- Data records:
▽
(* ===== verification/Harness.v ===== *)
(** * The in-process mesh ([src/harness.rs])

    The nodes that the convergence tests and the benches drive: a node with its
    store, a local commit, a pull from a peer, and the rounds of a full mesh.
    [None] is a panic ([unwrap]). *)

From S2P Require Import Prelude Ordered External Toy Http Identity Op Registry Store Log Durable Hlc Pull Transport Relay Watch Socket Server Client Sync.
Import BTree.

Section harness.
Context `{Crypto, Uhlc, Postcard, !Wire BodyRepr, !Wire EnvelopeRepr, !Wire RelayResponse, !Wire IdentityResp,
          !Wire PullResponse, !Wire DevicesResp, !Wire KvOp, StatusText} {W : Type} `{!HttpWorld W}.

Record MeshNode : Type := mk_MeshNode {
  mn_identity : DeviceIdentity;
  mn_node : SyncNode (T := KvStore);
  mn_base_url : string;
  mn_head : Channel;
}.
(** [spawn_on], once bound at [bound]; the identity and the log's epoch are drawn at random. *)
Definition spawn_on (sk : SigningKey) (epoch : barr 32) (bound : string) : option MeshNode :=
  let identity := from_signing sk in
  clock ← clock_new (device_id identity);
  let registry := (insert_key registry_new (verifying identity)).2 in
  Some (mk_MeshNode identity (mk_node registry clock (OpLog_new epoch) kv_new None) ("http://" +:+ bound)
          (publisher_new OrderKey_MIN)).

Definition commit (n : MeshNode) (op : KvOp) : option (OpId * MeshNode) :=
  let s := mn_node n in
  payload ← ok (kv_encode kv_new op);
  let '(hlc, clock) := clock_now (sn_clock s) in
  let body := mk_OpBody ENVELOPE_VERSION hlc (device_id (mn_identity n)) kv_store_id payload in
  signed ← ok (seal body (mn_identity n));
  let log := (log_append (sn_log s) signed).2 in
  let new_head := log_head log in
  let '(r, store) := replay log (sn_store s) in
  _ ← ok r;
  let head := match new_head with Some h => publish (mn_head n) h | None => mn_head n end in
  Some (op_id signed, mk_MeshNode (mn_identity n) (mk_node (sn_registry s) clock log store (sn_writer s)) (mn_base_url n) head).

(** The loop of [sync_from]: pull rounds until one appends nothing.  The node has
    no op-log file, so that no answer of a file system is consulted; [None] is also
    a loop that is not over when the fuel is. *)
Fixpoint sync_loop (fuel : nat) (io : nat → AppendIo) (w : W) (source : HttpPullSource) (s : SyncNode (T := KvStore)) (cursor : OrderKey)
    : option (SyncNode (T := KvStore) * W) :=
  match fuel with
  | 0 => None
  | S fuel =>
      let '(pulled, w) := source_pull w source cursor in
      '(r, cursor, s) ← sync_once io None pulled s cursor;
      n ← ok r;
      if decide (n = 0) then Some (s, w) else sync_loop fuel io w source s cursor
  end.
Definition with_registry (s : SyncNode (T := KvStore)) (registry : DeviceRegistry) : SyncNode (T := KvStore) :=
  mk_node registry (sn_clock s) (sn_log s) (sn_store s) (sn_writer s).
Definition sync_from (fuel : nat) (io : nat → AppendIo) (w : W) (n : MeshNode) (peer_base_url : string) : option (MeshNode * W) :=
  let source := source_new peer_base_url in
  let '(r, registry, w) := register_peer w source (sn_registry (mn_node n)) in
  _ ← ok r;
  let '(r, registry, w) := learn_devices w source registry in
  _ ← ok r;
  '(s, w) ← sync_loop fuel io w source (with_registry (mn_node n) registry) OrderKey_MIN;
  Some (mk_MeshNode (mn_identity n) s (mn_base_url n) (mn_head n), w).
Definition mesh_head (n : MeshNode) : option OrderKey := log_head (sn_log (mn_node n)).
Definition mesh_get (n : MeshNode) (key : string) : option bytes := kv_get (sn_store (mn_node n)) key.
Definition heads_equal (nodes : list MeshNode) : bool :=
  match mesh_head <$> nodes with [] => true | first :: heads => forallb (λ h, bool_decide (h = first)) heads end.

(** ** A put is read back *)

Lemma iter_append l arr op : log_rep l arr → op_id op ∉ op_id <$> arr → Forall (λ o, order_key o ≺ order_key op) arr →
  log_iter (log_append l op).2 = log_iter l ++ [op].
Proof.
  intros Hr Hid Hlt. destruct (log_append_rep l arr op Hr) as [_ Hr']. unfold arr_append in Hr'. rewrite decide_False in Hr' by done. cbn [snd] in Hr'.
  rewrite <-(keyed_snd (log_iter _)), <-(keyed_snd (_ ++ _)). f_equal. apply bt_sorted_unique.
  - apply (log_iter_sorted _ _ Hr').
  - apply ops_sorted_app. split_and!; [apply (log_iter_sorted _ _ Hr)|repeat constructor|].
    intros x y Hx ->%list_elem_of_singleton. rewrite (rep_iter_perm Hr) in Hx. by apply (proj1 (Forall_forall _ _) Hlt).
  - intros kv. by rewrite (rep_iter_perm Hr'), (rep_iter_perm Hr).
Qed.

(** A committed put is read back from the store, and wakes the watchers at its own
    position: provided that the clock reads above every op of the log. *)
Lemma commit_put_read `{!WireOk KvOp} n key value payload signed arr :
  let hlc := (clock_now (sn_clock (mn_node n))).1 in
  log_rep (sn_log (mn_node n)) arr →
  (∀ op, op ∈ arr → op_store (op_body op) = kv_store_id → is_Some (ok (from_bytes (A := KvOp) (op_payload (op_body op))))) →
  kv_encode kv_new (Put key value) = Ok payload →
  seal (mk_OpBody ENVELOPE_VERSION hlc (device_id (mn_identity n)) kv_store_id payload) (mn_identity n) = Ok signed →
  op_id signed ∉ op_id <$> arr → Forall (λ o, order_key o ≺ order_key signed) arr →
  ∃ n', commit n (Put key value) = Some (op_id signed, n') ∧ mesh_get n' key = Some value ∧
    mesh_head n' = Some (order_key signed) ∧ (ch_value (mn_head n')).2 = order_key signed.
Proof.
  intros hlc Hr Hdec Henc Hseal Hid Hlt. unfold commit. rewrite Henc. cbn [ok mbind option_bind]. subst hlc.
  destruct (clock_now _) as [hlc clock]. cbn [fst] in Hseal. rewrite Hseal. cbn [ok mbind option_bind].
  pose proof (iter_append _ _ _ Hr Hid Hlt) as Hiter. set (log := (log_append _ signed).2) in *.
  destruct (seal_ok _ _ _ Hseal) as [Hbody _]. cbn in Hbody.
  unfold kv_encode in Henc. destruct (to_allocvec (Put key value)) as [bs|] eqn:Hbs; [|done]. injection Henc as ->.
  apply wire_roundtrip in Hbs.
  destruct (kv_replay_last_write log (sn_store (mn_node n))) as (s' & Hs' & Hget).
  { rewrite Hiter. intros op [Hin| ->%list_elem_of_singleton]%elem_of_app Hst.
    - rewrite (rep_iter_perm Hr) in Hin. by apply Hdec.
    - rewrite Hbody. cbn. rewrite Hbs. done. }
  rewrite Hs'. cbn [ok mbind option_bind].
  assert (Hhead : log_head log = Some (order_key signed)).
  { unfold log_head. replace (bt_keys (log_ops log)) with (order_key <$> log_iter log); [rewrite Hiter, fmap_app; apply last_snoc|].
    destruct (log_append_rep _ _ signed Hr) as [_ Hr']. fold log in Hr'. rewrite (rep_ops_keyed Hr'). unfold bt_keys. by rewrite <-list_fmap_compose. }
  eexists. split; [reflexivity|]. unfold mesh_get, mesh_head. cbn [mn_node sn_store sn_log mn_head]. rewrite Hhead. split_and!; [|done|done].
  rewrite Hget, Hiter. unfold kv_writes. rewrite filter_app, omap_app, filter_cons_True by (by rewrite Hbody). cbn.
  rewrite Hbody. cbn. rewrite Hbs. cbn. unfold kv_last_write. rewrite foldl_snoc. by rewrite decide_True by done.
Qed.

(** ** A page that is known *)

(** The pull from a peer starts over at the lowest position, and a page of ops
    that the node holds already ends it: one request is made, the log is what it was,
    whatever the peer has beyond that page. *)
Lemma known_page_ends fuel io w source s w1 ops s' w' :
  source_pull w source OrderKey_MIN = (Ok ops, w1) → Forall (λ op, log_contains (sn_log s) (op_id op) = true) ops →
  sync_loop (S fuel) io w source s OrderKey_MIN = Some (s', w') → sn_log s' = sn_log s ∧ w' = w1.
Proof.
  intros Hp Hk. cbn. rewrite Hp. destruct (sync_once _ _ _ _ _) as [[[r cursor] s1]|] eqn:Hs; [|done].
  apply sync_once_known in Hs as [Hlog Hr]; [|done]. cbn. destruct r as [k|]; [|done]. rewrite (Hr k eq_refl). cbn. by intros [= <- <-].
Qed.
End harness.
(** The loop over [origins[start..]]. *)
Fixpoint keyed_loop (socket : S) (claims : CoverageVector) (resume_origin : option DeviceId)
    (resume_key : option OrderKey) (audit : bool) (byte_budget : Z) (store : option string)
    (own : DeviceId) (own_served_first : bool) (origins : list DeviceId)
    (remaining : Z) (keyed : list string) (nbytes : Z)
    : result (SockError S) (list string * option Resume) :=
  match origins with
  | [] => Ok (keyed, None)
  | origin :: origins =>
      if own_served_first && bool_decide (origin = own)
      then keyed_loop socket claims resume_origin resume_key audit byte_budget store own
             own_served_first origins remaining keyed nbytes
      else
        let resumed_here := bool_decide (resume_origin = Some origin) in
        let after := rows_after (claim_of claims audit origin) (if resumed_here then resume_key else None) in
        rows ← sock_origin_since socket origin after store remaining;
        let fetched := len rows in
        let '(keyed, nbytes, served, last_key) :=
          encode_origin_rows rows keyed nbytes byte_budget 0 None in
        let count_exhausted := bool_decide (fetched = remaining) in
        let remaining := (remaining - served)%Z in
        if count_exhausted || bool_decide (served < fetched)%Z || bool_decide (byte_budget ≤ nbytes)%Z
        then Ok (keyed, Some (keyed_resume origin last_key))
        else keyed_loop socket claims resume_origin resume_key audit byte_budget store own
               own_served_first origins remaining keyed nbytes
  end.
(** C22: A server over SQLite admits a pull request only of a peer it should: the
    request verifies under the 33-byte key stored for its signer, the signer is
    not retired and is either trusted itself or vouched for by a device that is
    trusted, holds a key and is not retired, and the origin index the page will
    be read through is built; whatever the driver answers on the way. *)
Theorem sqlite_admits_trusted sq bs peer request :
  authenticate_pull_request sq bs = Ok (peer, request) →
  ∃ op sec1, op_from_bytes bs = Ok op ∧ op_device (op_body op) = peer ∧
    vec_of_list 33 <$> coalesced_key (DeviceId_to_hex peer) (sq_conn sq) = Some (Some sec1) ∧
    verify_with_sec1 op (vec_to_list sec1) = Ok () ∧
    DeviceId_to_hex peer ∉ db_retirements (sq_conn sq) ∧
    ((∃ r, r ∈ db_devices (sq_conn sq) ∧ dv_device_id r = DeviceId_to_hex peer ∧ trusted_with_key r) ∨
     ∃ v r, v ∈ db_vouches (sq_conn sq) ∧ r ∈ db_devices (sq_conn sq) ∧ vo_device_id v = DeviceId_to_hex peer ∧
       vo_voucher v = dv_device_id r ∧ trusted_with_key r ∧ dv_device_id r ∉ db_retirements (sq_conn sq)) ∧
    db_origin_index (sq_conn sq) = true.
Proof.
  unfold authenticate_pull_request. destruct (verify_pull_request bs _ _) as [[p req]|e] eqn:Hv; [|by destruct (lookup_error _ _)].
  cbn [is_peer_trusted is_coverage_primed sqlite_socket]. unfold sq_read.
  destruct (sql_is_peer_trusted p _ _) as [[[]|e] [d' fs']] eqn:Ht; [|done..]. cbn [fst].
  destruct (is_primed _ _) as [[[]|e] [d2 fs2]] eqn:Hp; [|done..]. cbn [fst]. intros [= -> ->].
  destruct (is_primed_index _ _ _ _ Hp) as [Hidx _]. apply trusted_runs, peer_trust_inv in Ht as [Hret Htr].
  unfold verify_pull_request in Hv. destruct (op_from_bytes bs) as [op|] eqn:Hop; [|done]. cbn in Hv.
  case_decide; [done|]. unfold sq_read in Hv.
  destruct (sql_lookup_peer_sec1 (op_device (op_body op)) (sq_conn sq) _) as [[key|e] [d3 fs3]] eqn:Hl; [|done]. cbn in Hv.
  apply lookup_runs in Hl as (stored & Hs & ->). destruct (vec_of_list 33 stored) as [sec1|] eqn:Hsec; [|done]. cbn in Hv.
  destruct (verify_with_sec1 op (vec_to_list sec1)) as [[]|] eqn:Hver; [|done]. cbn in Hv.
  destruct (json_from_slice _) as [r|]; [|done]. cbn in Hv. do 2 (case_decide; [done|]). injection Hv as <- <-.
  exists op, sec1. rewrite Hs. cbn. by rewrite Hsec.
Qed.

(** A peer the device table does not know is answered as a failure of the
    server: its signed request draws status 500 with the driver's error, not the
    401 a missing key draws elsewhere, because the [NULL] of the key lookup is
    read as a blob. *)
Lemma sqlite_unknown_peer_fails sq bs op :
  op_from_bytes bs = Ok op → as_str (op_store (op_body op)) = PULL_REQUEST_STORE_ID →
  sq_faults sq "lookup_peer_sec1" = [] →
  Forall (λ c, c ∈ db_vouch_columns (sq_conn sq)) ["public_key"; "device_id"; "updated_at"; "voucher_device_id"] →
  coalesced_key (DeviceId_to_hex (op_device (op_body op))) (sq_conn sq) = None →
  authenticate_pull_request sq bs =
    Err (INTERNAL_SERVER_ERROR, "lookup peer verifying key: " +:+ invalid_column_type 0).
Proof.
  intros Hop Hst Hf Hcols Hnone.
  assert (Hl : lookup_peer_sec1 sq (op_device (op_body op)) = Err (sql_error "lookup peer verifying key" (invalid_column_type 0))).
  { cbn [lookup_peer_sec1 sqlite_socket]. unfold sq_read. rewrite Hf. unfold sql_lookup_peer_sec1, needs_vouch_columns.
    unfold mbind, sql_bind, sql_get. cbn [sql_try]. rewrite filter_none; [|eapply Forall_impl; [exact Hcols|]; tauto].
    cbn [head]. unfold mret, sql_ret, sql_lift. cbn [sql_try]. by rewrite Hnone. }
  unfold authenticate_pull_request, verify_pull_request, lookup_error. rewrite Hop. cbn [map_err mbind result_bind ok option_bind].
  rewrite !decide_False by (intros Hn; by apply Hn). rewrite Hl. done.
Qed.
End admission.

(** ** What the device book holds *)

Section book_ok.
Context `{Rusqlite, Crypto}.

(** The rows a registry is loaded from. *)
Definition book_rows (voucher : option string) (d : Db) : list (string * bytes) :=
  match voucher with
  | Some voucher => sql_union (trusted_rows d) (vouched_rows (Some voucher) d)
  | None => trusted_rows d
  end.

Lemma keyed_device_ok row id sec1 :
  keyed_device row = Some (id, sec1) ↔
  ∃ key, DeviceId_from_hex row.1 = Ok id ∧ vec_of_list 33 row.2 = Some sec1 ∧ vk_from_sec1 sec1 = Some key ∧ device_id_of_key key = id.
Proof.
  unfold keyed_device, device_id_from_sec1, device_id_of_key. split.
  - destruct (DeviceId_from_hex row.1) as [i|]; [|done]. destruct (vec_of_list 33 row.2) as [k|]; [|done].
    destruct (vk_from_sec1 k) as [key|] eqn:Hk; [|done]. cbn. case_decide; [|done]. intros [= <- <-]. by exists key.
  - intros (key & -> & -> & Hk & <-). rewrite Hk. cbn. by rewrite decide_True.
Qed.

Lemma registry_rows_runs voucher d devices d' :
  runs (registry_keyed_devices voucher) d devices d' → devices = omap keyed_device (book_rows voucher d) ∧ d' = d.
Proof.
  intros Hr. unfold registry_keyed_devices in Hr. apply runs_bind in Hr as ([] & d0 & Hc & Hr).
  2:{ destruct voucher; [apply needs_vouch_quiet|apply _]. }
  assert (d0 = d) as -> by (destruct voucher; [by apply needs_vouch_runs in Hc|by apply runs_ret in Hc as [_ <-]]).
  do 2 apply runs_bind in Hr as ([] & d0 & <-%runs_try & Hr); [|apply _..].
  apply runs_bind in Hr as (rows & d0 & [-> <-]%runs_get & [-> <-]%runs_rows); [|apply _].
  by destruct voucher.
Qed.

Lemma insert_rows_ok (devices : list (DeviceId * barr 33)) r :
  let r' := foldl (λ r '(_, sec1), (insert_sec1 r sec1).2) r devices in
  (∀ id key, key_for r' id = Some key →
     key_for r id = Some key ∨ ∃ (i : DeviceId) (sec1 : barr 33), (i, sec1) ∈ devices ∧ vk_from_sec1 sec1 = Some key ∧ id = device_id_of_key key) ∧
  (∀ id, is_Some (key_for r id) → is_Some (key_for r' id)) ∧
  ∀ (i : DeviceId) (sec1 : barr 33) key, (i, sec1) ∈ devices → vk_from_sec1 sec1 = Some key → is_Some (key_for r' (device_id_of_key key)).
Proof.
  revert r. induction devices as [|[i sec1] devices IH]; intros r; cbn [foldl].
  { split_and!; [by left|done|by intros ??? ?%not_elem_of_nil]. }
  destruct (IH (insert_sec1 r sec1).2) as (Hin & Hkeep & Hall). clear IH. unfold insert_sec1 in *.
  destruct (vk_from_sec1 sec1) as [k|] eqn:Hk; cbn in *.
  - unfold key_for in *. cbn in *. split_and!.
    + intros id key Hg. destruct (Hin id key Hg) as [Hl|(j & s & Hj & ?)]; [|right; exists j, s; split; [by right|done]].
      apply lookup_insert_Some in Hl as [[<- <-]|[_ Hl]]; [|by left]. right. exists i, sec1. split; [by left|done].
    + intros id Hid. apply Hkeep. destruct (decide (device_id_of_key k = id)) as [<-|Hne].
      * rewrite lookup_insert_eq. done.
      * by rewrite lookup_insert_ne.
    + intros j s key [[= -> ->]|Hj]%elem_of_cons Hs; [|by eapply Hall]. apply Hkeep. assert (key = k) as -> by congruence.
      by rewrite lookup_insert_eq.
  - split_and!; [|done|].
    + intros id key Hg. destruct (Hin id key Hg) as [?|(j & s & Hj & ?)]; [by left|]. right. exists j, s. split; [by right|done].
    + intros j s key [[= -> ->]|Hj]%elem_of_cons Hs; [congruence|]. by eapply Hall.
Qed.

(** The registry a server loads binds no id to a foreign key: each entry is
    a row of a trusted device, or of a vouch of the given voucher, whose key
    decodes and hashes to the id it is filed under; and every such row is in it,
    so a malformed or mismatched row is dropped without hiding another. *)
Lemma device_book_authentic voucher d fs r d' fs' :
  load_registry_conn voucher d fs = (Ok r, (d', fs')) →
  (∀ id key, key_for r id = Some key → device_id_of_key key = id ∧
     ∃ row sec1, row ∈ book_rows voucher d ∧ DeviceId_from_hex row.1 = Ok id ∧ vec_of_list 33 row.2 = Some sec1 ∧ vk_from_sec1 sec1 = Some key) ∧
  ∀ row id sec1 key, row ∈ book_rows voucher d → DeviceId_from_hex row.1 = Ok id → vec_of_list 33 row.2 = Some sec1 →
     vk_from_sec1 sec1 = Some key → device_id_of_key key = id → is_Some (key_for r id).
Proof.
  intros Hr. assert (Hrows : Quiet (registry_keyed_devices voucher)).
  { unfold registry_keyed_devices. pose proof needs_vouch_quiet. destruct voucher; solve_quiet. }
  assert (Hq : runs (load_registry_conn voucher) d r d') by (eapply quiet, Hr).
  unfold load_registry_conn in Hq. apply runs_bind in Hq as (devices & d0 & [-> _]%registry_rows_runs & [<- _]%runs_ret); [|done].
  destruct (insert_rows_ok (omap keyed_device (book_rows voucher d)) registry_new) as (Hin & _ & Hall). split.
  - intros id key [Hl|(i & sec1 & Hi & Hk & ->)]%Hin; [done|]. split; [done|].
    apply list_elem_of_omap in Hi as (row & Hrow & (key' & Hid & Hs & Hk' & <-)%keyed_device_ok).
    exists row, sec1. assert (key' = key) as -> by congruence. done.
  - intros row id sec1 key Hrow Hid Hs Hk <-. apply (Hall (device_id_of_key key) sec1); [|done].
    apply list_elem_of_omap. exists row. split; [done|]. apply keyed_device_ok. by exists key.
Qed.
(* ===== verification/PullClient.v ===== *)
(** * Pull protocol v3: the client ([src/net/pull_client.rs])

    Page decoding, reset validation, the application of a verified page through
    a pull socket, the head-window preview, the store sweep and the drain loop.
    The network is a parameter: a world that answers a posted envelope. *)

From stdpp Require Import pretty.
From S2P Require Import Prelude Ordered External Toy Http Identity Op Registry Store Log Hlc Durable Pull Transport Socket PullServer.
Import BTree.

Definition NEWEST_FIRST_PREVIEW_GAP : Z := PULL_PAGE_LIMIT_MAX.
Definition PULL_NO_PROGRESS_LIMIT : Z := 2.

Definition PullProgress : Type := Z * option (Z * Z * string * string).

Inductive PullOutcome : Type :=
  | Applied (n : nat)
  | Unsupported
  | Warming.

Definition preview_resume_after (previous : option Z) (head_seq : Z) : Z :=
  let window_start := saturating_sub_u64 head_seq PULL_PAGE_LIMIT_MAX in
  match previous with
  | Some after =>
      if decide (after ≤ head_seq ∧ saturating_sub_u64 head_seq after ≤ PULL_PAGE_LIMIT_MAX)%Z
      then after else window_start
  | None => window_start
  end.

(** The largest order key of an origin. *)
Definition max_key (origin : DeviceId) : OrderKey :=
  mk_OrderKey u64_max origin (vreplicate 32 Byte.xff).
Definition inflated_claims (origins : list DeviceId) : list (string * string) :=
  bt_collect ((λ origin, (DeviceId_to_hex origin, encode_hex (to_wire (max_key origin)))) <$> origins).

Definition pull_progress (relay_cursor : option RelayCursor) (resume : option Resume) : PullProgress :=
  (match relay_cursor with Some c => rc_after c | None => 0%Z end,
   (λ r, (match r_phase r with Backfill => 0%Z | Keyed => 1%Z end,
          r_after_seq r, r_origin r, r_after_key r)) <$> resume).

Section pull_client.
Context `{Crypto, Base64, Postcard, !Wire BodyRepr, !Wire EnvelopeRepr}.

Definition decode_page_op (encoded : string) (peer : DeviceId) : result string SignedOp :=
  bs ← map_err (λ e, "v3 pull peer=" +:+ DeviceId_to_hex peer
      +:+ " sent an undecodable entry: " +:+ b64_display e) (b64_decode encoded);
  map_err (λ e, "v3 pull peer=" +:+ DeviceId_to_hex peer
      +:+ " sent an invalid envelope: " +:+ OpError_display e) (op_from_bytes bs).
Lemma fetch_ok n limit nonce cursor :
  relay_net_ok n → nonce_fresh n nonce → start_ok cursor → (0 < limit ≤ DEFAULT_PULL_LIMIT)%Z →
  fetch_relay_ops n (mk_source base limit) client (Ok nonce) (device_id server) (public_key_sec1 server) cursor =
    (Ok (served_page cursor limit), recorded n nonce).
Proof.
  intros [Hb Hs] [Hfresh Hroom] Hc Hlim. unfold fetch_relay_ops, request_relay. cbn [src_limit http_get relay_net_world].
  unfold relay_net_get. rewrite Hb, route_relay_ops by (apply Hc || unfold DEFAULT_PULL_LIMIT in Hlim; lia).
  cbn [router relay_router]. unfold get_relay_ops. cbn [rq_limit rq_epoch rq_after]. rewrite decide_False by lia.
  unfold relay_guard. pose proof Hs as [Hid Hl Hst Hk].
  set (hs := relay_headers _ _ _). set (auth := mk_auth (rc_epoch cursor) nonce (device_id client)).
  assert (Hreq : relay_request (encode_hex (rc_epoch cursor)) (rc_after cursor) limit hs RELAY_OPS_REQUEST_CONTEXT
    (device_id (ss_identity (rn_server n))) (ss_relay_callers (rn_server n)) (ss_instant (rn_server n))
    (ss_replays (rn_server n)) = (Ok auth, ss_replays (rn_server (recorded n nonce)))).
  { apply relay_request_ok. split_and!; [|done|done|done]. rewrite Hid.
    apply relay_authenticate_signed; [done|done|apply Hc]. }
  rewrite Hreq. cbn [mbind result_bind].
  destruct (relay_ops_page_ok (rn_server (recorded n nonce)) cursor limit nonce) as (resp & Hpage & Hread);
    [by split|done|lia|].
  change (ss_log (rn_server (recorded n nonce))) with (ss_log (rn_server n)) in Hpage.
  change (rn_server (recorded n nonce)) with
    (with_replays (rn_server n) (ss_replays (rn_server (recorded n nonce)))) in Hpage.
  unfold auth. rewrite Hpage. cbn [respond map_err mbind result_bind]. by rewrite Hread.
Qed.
△
- Your assignment:
Return only the lines of the records in which the string "under" appears.

- Response to the task:
    request verifies under the 33-byte key stored for its signer, the signer is
    decodes and hashes to the id it is filed under; and every such row is in it,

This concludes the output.